Entre Nous is rather a let-down after this, because the vocal is simply annoying and upbeat, failing to provide a real feel (the lyrical idea is good enough, though the wording doesn't satisfy me). The guitars are top notch, using acoustics and electrics well. Peart is responsible, with a rolling style more reminiscent of his earlier stuff on 2112 or Caress Of Steel, for most of the impact of the chorus, but his work on the verses simply holds no real interest for me, getting annoying if I listen too hard. A synth solo actually works better than I'd have expected, and it does give an opportunity to a brief, but no less likable, bass solo from Lee. Not absolutely terrible, but it leaves a lot to be desired.

The gentle song of the album, Different Strings, is a very good piece, with a combination of acoustic guitar and a wonderful piano that weaves into it, an effectively uplifting bass (a rarity) part, and some decent Peart additions on drums from the second verse onwards. Alex Lifeson provides one of the slow emotional background solos we've earlier seen on Into The Darkness, as well as a rather more bulky one at the song's end. Certainly not a weakness.

The long concluding piece, the tri-partite Natural Science, doesn't disappoint, beginning with a slow, gradually appearing-and-disappearing acoustic, some watery effects, some completely odd effects and a watery vocal with the right sort of distant feel for the song. The rocking chorus 'Time after time in a spiral away...' flows right into the next section, concluding Tidal Pools.

The fast beat of Hyperspace, with its speed, mechanical, distorted vocal, a set of interesting drums from Peart and a use of a moog synthesiser as well as Lee's usual array of stuff. A mocking derision of the technological side of society gives way to a moving solo from Lifeson (rather reminiscent of Shine On You Crazy Diamond, only faster) and then a return to the chorus.

Permanent Waves gives us the album's most grandiose moment, with a positive, determined vocal, some of the classic bombastic drumming-guitar ideas that pervade Rush's discography (only, they work!). A whirling guitar solo from Lifeson appears over a static bass drum line. The gradual drive-up to the chorus's alter-ego is perfectly handled, twisting with a concision and constant mobility. The instruments are relaxed in favour of a water effect fade, which works perfectly in context. An exceptional piece of work, with constantly good playing from everyone, an atmosphere of its own and it manages to hold interest throughout. Definitely a much-loved Rush piece, for me.
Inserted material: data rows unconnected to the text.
(** * GEDF non-preemptive scheduler of the threaded reactor-c runtime

    A shallow embedding of [core/threaded/scheduler_GEDF_NP.c].

    The C globals of the scheduler become the fields of one record, [sched];
    every C function becomes a function of the state monad [M] over that
    record.  Pointers are locations into two finite maps: the user's
    reactions and the live priority queues.  Calls that matter to the outside
    (mutex operations, queue operations, semaphore operations, the two
    external hooks) are also appended to a ghost [trace], most recent first. *)

From stdpp Require Import base numbers list option gmap.
From Stdlib Require Import ZArith Lia.

Local Open Scope Z_scope.

(** ** Machine integers *)

(** [size_t] is taken to be 64 bits wide (LP64). *)
Definition SIZE_WIDTH : Z := 64.
Definition to_size_t (z : Z) : Z := z mod 2 ^ SIZE_WIDTH.

(** Conversion of a [size_t] to a 32-bit [int] (the return type of
    [_lf_sched_distribute_ready_reactions_locked]). *)
Definition to_int (z : Z) : Z :=
  let m := z mod 2 ^ 32 in if m <? 2 ^ 31 then m else m - 2 ^ 32.

Definition MIN (a b : Z) : Z := if a <? b then a else b.

(** ** Data model *)

Abbreviation loc := nat (only parsing).

(** [reaction_t*] and [pqueue_t*]: [None] is the NULL pointer. *)
Abbreviation ptr := (option nat) (only parsing).

Inductive reaction_status := inactive | queued | running.

#[global] Instance reaction_status_eq_dec : EqDecision reaction_status.
Proof. solve_decision. Defined.

(** The two fields of [reaction_t] the scheduler reads or writes. *)
Record reaction := mk_reaction { index : Z; status : reaction_status }.

(** [tag_t]: logical time and microstep. *)
Record tag := mk_tag { time : Z; microstep : Z }.

Inductive mutex_id :=
| global_mutex                    (* [mutex] *)
| exec_q_mutex.                   (* [_lf_sched_executing_q_mutex] *)

#[global] Instance mutex_id_eq_dec : EqDecision mutex_id.
Proof. solve_decision. Defined.

Inductive event :=
| EvMutexInit (m : mutex_id)
| EvLock (m : mutex_id)
| EvUnlock (m : mutex_id)
| EvInsert (q : loc) (r : loc)    (* pqueue_insert(q, r) *)
| EvPop (q : loc) (r : ptr)       (* pqueue_pop(q) returned r *)
| EvPqueueFree (q : loc)
| EvSemRelease (n : Z)
| EvSemAcquire
| EvSemDestroy
| EvTagComplete (t : tag)         (* logical_tag_complete(t) *)
| EvNext.                         (* _lf_next_locked() *)

(** Modelled from the spec: the priority queue of [pqueue.c], which is not
    part of the sources at hand.  The spec uses it as a black box with
    [insert], [pop_min] and [size], ordered by [index] ascending.  An entry
    pairs the payload with the priority that the queue's [getpri] callback
    ([get_reaction_index]) reported when the payload was inserted; the
    scheduler never writes [index]. *)
Abbreviation pqueue := (list (Z * nat)) (only parsing).

Definition pqueue_insert (e : Z * loc) (q : pqueue) : pqueue := q ++ [e].

Definition pqueue_size (q : pqueue) : Z := Z.of_nat (length q).

Fixpoint pqueue_peek (q : pqueue) : option (Z * loc) :=
  match q with
  | [] => None
  | e :: q' =>
      match pqueue_peek q' with
      | None => Some e
      | Some m => if e.1 <=? m.1 then Some e else Some m
      end
  end.

Fixpoint pqueue_remove (e : Z * loc) (q : pqueue) : pqueue :=
  match q with
  | [] => []
  | x :: q' => if decide (x = e) then q' else x :: pqueue_remove e q'
  end.

Definition pqueue_pop (q : pqueue) : option (Z * loc) * pqueue :=
  match pqueue_peek q with
  | None => (None, q)
  | Some e => (Some e, pqueue_remove e q)
  end.

(** The scheduler's globals, the two external tags, the objects its pointers
    point to, and the ghost trace. *)
Record sched := mk_sched {
  reactions : gmap loc reaction;
  pqueues : gmap loc pqueue;
  current_tag : tag;
  stop_tag : tag;
  _lf_sched_semaphore : option Z;
  _lf_sched_should_stop : bool;
  vector_of_reaction_qs : list ptr;
  executing_q : ptr;
  _lf_sched_number_of_workers : Z;
  _lf_sched_number_of_idle_workers : Z;
  _lf_logical_tag_completed : bool;
  _lf_sched_next_reaction_level : Z;
  trace : list event
}.

Definition set_reactions (f : gmap loc reaction → gmap loc reaction) (s : sched) : sched :=
  mk_sched (f (reactions s)) (pqueues s) (current_tag s) (stop_tag s)
    (_lf_sched_semaphore s) (_lf_sched_should_stop s) (vector_of_reaction_qs s)
    (executing_q s) (_lf_sched_number_of_workers s)
    (_lf_sched_number_of_idle_workers s) (_lf_logical_tag_completed s)
    (_lf_sched_next_reaction_level s) (trace s).

Definition set_pqueues (f : gmap loc pqueue → gmap loc pqueue) (s : sched) : sched :=
  mk_sched (reactions s) (f (pqueues s)) (current_tag s) (stop_tag s)
    (_lf_sched_semaphore s) (_lf_sched_should_stop s) (vector_of_reaction_qs s)
    (executing_q s) (_lf_sched_number_of_workers s)
    (_lf_sched_number_of_idle_workers s) (_lf_logical_tag_completed s)
    (_lf_sched_next_reaction_level s) (trace s).

Definition set_current_tag (t : tag) (s : sched) : sched :=
  mk_sched (reactions s) (pqueues s) t (stop_tag s)
    (_lf_sched_semaphore s) (_lf_sched_should_stop s) (vector_of_reaction_qs s)
    (executing_q s) (_lf_sched_number_of_workers s)
    (_lf_sched_number_of_idle_workers s) (_lf_logical_tag_completed s)
    (_lf_sched_next_reaction_level s) (trace s).

Definition set_semaphore (c : option Z) (s : sched) : sched :=
  mk_sched (reactions s) (pqueues s) (current_tag s) (stop_tag s)
    c (_lf_sched_should_stop s) (vector_of_reaction_qs s)
    (executing_q s) (_lf_sched_number_of_workers s)
    (_lf_sched_number_of_idle_workers s) (_lf_logical_tag_completed s)
    (_lf_sched_next_reaction_level s) (trace s).

Definition set_should_stop (b : bool) (s : sched) : sched :=
  mk_sched (reactions s) (pqueues s) (current_tag s) (stop_tag s)
    (_lf_sched_semaphore s) b (vector_of_reaction_qs s)
    (executing_q s) (_lf_sched_number_of_workers s)
    (_lf_sched_number_of_idle_workers s) (_lf_logical_tag_completed s)
    (_lf_sched_next_reaction_level s) (trace s).

Definition set_vector (f : list ptr → list ptr) (s : sched) : sched :=
  mk_sched (reactions s) (pqueues s) (current_tag s) (stop_tag s)
    (_lf_sched_semaphore s) (_lf_sched_should_stop s) (f (vector_of_reaction_qs s))
    (executing_q s) (_lf_sched_number_of_workers s)
    (_lf_sched_number_of_idle_workers s) (_lf_logical_tag_completed s)
    (_lf_sched_next_reaction_level s) (trace s).

Definition set_executing_q (q : ptr) (s : sched) : sched :=
  mk_sched (reactions s) (pqueues s) (current_tag s) (stop_tag s)
    (_lf_sched_semaphore s) (_lf_sched_should_stop s) (vector_of_reaction_qs s)
    q (_lf_sched_number_of_workers s)
    (_lf_sched_number_of_idle_workers s) (_lf_logical_tag_completed s)
    (_lf_sched_next_reaction_level s) (trace s).

Definition set_number_of_workers (n : Z) (s : sched) : sched :=
  mk_sched (reactions s) (pqueues s) (current_tag s) (stop_tag s)
    (_lf_sched_semaphore s) (_lf_sched_should_stop s) (vector_of_reaction_qs s)
    (executing_q s) n
    (_lf_sched_number_of_idle_workers s) (_lf_logical_tag_completed s)
    (_lf_sched_next_reaction_level s) (trace s).

Definition set_idle_workers (n : Z) (s : sched) : sched :=
  mk_sched (reactions s) (pqueues s) (current_tag s) (stop_tag s)
    (_lf_sched_semaphore s) (_lf_sched_should_stop s) (vector_of_reaction_qs s)
    (executing_q s) (_lf_sched_number_of_workers s)
    n (_lf_logical_tag_completed s)
    (_lf_sched_next_reaction_level s) (trace s).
In conclusion, there are two weak tracks that I don't like on this album. On the other hand, there are four gems that should be in the collection of any (progressive) music lover. Essential, but not a masterpiece. The feel of the album isn't quite rounded due to the aberrations that are Entre Nous and Free Will, but that shouldn't discourage anyone from getting it.

Rating: Four Stars

Favourite Track: Natural Science

Edit: Last listen placed it as a firm three... I can't say that it has the same freshness it did when I wrote this review.